Task brief ::
From the data below, set down exactly the lines between the one holding "(** The rounds" and the one holding "n /\ errnum", inclusive, and no others.

┌─ Listed records

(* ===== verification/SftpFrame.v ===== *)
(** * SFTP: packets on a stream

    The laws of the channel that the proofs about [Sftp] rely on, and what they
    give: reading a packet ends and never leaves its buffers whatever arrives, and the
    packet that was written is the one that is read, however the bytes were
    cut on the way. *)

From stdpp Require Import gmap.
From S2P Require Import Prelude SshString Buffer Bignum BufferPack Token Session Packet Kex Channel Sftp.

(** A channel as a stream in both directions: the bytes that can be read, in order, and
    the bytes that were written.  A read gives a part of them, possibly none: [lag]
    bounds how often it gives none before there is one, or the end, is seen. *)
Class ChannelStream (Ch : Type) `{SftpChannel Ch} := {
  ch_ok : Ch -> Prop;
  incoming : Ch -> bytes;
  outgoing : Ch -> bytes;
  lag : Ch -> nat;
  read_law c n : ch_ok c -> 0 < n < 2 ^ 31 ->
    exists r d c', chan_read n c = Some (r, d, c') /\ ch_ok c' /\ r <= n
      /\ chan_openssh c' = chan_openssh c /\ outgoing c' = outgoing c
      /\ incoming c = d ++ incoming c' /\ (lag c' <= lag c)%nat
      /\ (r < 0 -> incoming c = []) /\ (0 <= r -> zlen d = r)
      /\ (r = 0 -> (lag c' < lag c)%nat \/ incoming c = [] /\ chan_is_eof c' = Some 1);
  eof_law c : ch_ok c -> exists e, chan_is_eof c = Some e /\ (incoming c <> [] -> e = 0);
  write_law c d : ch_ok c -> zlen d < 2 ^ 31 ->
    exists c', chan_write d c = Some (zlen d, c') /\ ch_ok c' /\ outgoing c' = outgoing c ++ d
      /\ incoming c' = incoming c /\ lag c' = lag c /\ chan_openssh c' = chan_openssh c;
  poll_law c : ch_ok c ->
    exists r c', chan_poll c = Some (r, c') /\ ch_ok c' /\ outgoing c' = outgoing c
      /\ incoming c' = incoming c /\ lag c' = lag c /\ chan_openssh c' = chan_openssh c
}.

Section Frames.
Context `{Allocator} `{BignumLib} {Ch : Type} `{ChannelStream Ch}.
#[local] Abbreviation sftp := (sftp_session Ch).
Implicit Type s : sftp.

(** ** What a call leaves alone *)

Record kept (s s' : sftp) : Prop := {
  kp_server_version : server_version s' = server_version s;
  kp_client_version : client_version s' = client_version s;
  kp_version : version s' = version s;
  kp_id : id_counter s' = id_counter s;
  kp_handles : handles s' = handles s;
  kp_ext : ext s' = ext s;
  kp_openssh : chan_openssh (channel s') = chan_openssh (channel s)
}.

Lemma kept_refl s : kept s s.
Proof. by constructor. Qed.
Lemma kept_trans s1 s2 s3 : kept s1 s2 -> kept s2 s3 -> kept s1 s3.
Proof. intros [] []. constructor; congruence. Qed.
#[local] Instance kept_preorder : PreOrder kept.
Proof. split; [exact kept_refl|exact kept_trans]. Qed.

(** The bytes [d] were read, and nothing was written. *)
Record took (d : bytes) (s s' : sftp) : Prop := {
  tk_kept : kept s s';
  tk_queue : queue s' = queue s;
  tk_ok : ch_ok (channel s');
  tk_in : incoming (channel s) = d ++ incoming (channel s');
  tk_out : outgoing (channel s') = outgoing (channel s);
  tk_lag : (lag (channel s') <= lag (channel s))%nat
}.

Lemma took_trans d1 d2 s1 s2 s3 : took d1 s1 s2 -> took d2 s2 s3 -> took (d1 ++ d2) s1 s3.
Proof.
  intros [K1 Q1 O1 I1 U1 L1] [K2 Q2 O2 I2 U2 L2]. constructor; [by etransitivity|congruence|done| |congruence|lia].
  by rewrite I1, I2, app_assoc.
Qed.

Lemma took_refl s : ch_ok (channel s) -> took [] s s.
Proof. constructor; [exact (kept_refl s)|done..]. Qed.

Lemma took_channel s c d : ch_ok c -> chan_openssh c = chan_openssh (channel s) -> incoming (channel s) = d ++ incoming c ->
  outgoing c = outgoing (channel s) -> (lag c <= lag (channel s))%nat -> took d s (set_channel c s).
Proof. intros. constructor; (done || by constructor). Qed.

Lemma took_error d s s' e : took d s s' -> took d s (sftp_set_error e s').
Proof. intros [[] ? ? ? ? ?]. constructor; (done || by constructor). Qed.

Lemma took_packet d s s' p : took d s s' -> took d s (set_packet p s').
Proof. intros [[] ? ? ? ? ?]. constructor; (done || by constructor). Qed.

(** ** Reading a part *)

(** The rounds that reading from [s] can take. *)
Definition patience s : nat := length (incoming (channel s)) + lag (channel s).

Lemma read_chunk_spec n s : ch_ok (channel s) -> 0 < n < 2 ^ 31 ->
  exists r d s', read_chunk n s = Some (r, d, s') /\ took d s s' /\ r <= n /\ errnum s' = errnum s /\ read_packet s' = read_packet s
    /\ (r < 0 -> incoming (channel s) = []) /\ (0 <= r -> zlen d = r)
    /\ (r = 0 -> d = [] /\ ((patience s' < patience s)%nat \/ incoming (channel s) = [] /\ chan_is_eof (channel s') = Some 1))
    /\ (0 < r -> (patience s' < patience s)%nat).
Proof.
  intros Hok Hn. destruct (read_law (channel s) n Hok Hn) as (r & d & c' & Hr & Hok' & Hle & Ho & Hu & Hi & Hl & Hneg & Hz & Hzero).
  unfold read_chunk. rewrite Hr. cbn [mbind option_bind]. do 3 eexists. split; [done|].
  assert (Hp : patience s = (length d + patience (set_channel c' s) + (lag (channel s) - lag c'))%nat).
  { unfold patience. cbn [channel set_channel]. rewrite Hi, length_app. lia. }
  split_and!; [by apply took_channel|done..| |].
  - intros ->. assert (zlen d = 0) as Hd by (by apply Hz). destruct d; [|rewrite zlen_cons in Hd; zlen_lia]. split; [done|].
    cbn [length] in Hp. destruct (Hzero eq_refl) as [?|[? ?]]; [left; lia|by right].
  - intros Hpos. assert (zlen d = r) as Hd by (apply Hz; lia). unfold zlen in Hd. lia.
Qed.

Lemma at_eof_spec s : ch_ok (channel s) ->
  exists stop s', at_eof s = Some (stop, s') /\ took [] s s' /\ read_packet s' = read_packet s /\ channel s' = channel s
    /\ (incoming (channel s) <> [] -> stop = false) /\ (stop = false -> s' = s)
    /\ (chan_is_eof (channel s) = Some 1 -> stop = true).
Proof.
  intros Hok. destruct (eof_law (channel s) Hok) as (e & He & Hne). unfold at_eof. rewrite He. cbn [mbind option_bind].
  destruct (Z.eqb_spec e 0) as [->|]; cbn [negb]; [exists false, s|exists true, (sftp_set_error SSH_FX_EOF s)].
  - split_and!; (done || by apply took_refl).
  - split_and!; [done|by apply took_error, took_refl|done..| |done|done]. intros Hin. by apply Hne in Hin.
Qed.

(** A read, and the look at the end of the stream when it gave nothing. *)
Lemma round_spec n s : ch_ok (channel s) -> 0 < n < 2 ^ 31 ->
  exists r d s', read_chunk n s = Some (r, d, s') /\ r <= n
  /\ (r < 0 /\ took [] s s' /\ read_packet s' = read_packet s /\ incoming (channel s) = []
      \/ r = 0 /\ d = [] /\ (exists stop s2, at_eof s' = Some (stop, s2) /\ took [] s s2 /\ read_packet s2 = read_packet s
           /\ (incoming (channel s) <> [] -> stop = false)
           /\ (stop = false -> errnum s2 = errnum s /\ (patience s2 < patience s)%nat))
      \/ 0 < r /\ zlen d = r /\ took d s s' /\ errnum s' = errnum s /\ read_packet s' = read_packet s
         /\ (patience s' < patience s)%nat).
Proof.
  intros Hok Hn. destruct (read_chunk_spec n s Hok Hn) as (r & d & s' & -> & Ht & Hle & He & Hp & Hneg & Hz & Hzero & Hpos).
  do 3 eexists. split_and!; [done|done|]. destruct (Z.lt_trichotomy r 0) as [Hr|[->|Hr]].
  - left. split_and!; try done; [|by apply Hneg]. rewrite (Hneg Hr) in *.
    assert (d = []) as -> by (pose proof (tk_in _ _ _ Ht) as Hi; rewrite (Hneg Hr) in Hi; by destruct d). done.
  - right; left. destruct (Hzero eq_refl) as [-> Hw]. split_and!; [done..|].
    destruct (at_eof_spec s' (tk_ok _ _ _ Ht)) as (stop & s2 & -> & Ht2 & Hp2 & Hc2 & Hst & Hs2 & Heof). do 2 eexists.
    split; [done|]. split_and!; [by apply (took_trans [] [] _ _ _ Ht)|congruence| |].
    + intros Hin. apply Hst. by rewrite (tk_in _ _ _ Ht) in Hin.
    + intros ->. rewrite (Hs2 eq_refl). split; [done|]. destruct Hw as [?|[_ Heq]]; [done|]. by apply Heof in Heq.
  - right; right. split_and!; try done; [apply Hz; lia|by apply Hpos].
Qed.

└─

Answer box ::
(** The rounds that reading from [s] can take. *)
Definition patience s : nat := length (incoming (channel s)) + lag (channel s).

Lemma read_chunk_spec n s : ch_ok (channel s) -> 0 < n < 2 ^ 31 ->
  exists r d s', read_chunk n s = Some (r, d, s') /\ took d s s' /\ r <= n /\ errnum s' = errnum s /\ read_packet s' = read_packet s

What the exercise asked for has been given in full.